(INFORMATION PROVIDED begins)
Lemma divmod_loop_integer (env : loop_env) :
  division_env env -> decimalsGoal env = 1 -> 1 < ro_max env ->
  0 < digits_value (aBuf env) ->
  forall (m : nat) (st : loop_state) (fuel : nat),
    integer_phase env st ->
    Z.of_nat m = Z.max 0 (len (aBuf env) - ls_i st) -> (m + 2 <= fuel)%nat ->
    exists st', divmod_loop fuel env st = Exited st' /\ integer_division_done env st'.
Proof.
  intros Henv Hgoal Hmax HA.
  assert (Hcond : forall dec, dec = 0 ->
            (decimalsGoal env >? 0) && (dec =? decimalsGoal env) = false)
    by (intros dec ->; rewrite Hgoal; reflexivity).
  induction m as [|m IH]; intros st fuel Hph Hm Hfuel.
  - destruct Hph as (Hinv & HbD & Hdec & Hmap & Hrep & Hval & Hcan & Hne).
    pose proof Hinv as (Hi0 & Hd & Hc & Hv & Hsm).
    assert (Hi : len (aBuf env) <= ls_i st) by (clear - Hm; lia).
    assert (Hpre : slice_to (aBuf env) (ls_i st) = aBuf env).
    { unfold slice_to. apply firstn_all2. unfold len in Hi. clear - Hi Hi0. lia. }
    rewrite Hpre in Hval.
    destruct (div_mod_unique _ _ _ _ Hv Hval) as [HQ HV].
    assert (Hdpne : divPart st <> []) by (destruct Hne as [H | H]; [exact H|clear - H Hi; lia]).
    destruct fuel as [|fuel]; [clear - Hfuel; lia|]. cbn [divmod_loop].
    destruct (bytes_eqb (divPart st) [ch "0"]) eqn:E0.
    + rewrite (divmod_step_exact env st Hi E0). eexists. split; [reflexivity|].
      unfold integer_division_done. cbn [repDecimalsInd decimals result lastRemainder].
      split; [exact Hrep|]. left.
      apply bytes_eqb_true in E0. rewrite E0 in HV. change (digits_value [ch "0"]) with 0 in HV.
      split; [symmetry; exact HV|]. split; [exact Hdec|].
      split; [exact Hsm|]. split; [exact HQ|].
      destruct (result st) as [|d rest] eqn:Er.
      * rewrite E0 in Hval. change (be []) with 0 in Hval.
        change (digits_value [ch "0"]) with 0 in Hval. clear - Hval HA. lia.
      * left. exact Hcan.
    + assert (Hvpos : digits_value (divPart st) <> 0).
      { intros Hz. apply digits_value_zero_iff in Hz; [|exact Hd].
        apply (integer_portion_zero _ Hc Hdpne) in Hz. rewrite Hz in E0.
        discriminate E0. }
      destruct (quotient_digit_facts env st Henv Hinv)
        as (Hd' & Hc' & HVd & Hq & Hr & e & He & Hcase & Hpos & Hzero).
      assert (Edp : next_divPart (divPart st) (next_digit env st) = divPart st ++ [ch "0"]).
      { unfold next_digit, next_divPart. rewrite E0.
        replace (ls_i st >=? len (aBuf env)) with true by (clear - Hi; lia). reflexivity. }
      rewrite Edp in Hd', Hc', HVd, Hq, Hr, He, Hcase, Hpos, Hzero.
      set (dp := divPart st ++ [ch "0"]) in *.
      set (q := digits_value dp / divisor env) in *.
      assert (Hd1 : (if e >? 0 then fst (correct_digit env dp e) else e) = q).
      { destruct (e >? 0) eqn:Ee.
        - apply Hpos. clear - Ee. lia.
        - destruct (Hzero ltac:(clear - Ee; lia)) as [-> ->]. reflexivity. }
      destruct (divmod_step_first_decimal env st e Hi E0 Hmap (Hcond _ Hdec)
                  ltac:(rewrite Hdec; clear - Hmax; lia) He) as (rem1 & sh1 & Hstep).
      fold dp in Hstep. rewrite Hd1 in Hstep. rewrite Hstep.
      destruct fuel as [|fuel]; [clear - Hfuel; lia|]. cbn [divmod_loop].
      rewrite divmod_step_goal; cbn [ls_i decimals];
        [|clear - Hi; lia|rewrite Hgoal; reflexivity|rewrite Hdec, Hgoal; reflexivity].
      eexists. split; [reflexivity|].
      unfold integer_division_done.
      cbn [repDecimalsInd decimals result lastRemainder ls_i divPart remIndxMap].
      split; [exact Hrep|]. right.
      split; [rewrite <- HV; exact Hvpos|]. split; [rewrite Hdec; reflexivity|]. split.
      * eexists _, q. split; [reflexivity|]. split; [exact Hq|].
        destruct (result st) as [|d rest] eqn:Er.
        -- change (len (@nil Z) =? 0) with true. cbv iota. cbn [app].
           split; [repeat constructor; clear; lia|]. split; [exact HQ|]. right. reflexivity.
        -- replace (len (d :: rest) =? 0) with false
             by (rewrite len_cons; pose proof (len_nonneg rest); lia).
           split; [exact Hsm|]. split; [exact HQ|]. left. exact Hcan.
      * exists (divPart st). repeat split; assumption.
  - destruct Hph as (Hinv & HbD & Hdec & Hmap & Hrep & Hval & Hcan & Hne).
    pose proof Hinv as (Hi0 & Hd & Hc & Hv & Hsm).
    assert (Hi : ls_i st < len (aBuf env)) by (clear - Hm; lia).
    destruct (quotient_digit_facts env st Henv Hinv)
      as (Hd' & Hc' & HVd & Hq & Hr & e & He & Hcase & Hpos & Hzero).
    pose proof (next_digit_is_digit env st (proj2 (proj2 (proj2 (proj2 Henv)))) Hi0) as Hdig.
    destruct (next_divPart_spec (divPart st) (next_digit env st) Hd Hc Hdig) as (_ & _ & HVn).
    assert (Edig : next_digit env st = idx (aBuf env) (ls_i st)).
    { unfold next_digit. replace (ls_i st >=? len (aBuf env)) with false by (clear - Hi; lia).
      reflexivity. }
    set (dp := next_divPart (divPart st) (next_digit env st)) in *.
    set (q := digits_value dp / divisor env) in *.
    assert (Hd1 : (if e >? 0 then fst (correct_digit env dp e) else e) = q).
    { destruct (e >? 0) eqn:Ee.
      - apply Hpos. clear - Ee. lia.
      - destruct (Hzero ltac:(clear - Ee; lia)) as [-> ->]. reflexivity. }
    assert (Hdpn : let dpn := if e >? 0 then Norm (snd (correct_digit env dp e)) else dp in
                   forallb is_digit dpn = true /\ canonical dpn = true /\ dpn <> []
                   /\ digits_value dpn = digits_value dp - q * divisor env).
    { cbv zeta. destruct (e >? 0) eqn:Ee.
      - destruct (Hpos ltac:(clear - Ee; lia)) as (_ & Hnat & Hvn).
        destruct (natural_digits _ Hnat) as [H1 H2].
        repeat split; try assumption.
        destruct Hnat as [-> | Hp]; [discriminate|].
        apply positive_integer_fields in Hp as (_ & _ & _ & _ & c & rest & -> & _).
        discriminate.
      - destruct (Hzero ltac:(clear - Ee; lia)) as [_ Hq0]. rewrite Hq0.
        repeat split; try assumption; [|clear; lia].
        unfold dp, next_divPart. destruct (bytes_eqb _ _); [discriminate|].
        destruct (divPart st); discriminate. }
    cbv zeta in Hdpn. destruct Hdpn as (Hdn & Hcn & Hnn & Hvn).
    destruct (divmod_step_integer env st e HbD Hi (Hcond _ Hdec)
                ltac:(rewrite Hdec; clear - Hmax; lia) He) as (lr1 & rem1 & sh1 & Hstep).
    fold dp in Hstep. rewrite Hd1 in Hstep.
    destruct fuel as [|fuel]; [clear - Hfuel; lia|]. cbn [divmod_loop]. rewrite Hstep.
    apply IH; [|cbn [ls_i]; clear - Hm; lia|clear - Hfuel; lia].
    unfold integer_phase, division_invariant.
    cbn [ls_i divPart bDecimals decimals remIndxMap repDecimalsInd result].
    assert (Hpre : digits_value (slice_to (aBuf env) (ls_i st + 1))
                   = 10 * digits_value (slice_to (aBuf env) (ls_i st))
                     + (next_digit env st - 48)).
    { rewrite slice_to_succ by (clear - Hi Hi0; lia). rewrite digits_value_snoc, Edig.
      reflexivity. }
    assert (Hres : let r' := if (q >? 0) || (len (result st) >? 0)
                             then result st ++ [q] else result st in
                   small r' /\ be r' = 10 * be (result st) + q
                   /\ match r' with d :: _ => d <> 0 | [] => True end).
    { cbv zeta. destruct ((q >? 0) || (len (result st) >? 0)) eqn:Eq.
      - split; [apply small_app; split; [exact Hsm|repeat constructor; clear - Hq; lia]|].
        split; [apply be_snoc|].
        destruct (result st) as [|d rest] eqn:Er; [|exact Hcan].
        cbn [app]. change (len (@nil Z) >? 0) with false in Eq.
        rewrite orb_false_r in Eq. clear - Eq. lia.
      - apply orb_false_iff in Eq as [Eq1 Eq2].
        assert (result st = []) as ->.
        { destruct (result st) as [|d rest]; [reflexivity|]. rewrite len_cons in Eq2.
          pose proof (len_nonneg rest). clear - Eq2 H. lia. }
        split; [constructor|]. split; [|exact I].
        change (be []) with 0. clear - Eq1 Hq. lia. }
    cbv zeta in Hres. destruct Hres as (Hsm' & Hbe' & Hcan').
    split; [|split; [reflexivity|split; [exact Hdec|split; [exact Hmap|split; [exact Hrep|]]]]].
    + split; [clear - Hi0; lia|]. split; [exact Hdn|]. split; [exact Hcn|].
      split; [rewrite Hvn; exact Hr|exact Hsm'].
    + split; [|split; [exact Hcan'|left; exact Hnn]].
      rewrite Hbe', Hvn, Hpre, <- Hval, HVn. ring.
Qed.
(INFORMATION PROVIDED ends)
▸ **TASK OBJECTIVE**
Say how many of the lines above include the string "Hdec", and give no other words.

▸ **ANSWER FOR THE TASK**
10